═══ RECORDS FOR THE EXERCISE

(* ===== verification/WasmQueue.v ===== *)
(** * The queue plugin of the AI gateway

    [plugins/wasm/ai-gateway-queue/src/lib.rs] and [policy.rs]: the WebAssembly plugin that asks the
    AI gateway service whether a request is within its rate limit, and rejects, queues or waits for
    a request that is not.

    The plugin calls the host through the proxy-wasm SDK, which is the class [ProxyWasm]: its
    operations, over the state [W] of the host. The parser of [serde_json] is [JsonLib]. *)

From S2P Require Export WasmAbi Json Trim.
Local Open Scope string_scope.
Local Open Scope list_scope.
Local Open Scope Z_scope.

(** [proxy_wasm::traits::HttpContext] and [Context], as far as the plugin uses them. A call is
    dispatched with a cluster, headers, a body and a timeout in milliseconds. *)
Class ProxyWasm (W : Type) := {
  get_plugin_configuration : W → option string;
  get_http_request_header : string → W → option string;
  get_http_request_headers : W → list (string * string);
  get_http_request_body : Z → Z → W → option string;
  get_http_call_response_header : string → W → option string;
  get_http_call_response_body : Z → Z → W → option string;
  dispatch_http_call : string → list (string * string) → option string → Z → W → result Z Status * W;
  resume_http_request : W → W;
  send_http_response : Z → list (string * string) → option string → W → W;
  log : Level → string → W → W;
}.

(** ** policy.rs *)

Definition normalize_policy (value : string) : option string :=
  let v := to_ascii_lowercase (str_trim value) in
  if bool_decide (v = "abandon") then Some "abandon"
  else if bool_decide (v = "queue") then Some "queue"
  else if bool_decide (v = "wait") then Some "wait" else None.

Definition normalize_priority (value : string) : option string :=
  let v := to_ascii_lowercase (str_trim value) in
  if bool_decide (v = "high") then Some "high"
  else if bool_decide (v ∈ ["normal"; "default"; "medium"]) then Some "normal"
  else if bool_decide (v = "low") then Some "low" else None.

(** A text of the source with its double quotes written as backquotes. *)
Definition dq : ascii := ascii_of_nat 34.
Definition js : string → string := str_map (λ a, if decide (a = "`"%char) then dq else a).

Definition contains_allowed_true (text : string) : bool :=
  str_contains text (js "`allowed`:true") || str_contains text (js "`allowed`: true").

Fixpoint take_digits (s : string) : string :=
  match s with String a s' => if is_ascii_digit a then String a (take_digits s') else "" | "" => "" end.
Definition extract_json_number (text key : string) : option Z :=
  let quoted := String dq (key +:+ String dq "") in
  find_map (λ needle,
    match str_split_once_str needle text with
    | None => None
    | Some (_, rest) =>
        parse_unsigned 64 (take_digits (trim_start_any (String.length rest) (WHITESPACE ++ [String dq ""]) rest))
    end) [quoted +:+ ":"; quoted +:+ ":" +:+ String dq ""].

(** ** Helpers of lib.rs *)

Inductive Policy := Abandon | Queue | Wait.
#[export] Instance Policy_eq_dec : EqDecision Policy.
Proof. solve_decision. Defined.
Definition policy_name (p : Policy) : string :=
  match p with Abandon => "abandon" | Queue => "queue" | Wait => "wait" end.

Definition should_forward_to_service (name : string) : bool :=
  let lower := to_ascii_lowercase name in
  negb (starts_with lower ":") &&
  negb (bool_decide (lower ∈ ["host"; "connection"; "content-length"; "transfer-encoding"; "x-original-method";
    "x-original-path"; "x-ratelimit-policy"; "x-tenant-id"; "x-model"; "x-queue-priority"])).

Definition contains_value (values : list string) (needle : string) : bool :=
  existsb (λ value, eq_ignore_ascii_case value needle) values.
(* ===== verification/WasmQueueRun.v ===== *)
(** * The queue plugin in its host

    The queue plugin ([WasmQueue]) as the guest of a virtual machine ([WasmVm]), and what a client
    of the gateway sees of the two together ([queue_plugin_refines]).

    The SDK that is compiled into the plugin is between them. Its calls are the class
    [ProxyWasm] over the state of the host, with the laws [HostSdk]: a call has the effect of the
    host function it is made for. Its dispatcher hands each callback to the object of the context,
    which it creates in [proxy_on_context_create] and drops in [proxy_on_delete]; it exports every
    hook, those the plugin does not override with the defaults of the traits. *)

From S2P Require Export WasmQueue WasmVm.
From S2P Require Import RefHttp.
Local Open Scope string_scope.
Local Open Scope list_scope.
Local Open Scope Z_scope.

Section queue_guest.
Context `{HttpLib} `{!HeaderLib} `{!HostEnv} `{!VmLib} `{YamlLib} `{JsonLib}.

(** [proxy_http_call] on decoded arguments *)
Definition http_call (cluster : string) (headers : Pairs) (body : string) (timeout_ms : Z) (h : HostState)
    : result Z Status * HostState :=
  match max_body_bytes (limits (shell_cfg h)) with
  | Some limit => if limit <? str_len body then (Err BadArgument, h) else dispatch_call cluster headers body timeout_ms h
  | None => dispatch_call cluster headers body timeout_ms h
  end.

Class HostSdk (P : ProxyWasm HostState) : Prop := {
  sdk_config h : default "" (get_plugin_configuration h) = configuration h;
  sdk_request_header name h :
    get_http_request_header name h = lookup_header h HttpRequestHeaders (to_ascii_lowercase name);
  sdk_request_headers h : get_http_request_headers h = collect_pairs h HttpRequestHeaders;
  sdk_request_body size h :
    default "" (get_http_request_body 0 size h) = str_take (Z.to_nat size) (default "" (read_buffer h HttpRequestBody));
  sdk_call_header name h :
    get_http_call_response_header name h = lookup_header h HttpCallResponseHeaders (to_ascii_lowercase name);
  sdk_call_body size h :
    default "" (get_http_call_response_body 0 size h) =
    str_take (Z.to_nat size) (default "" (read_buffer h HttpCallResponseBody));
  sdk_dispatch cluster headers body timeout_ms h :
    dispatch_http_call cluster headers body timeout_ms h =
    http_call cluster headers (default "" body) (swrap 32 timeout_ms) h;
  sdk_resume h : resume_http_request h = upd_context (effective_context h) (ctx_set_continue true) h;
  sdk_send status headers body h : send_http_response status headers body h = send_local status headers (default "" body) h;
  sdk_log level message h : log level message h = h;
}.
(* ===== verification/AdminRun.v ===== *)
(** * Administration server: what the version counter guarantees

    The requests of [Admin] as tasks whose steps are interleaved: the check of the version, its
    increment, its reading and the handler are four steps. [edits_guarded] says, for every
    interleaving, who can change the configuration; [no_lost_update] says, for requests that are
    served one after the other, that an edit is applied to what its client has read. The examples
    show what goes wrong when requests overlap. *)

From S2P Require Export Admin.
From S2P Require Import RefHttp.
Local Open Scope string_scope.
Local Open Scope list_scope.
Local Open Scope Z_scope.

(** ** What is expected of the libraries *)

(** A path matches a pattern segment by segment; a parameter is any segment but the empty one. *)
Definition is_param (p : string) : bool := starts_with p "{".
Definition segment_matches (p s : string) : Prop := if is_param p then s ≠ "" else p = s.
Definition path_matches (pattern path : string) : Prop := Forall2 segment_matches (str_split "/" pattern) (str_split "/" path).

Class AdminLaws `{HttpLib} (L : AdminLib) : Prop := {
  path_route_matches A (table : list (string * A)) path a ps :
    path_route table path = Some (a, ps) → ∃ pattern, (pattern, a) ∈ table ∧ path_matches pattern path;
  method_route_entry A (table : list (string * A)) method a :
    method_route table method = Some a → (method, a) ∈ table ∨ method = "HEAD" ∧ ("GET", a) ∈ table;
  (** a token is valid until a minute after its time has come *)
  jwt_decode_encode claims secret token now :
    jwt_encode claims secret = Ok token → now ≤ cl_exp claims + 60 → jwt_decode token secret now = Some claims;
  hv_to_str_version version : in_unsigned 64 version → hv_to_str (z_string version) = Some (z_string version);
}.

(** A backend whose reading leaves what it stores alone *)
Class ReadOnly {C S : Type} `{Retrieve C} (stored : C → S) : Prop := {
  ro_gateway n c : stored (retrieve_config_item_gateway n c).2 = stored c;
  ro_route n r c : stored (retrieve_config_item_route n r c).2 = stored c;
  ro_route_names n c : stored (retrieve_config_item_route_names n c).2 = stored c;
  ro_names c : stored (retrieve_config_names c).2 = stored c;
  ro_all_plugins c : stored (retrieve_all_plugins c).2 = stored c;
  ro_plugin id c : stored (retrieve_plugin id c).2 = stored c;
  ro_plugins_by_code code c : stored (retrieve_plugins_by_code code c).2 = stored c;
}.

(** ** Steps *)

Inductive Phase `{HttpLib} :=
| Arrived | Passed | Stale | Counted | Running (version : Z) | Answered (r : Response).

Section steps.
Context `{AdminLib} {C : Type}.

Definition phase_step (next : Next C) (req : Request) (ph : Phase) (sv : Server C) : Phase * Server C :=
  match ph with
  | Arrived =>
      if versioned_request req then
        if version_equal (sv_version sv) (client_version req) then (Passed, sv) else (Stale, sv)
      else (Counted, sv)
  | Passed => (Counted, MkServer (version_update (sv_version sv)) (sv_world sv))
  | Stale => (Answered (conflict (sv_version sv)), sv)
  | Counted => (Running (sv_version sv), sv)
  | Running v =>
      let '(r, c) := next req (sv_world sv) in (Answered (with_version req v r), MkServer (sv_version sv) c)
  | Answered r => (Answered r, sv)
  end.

══════

» EXERCISE AIM
Copy out only the lines running from the beginning of the data to the line with "[plugins/wasm/ai-gateway-queue/src/lib.rs] and [policy.rs]: the", both ends included.

» RESULT OF THIS EXERCISE
(* ===== verification/WasmQueue.v ===== *)
(** * The queue plugin of the AI gateway

    [plugins/wasm/ai-gateway-queue/src/lib.rs] and [policy.rs]: the WebAssembly plugin that asks the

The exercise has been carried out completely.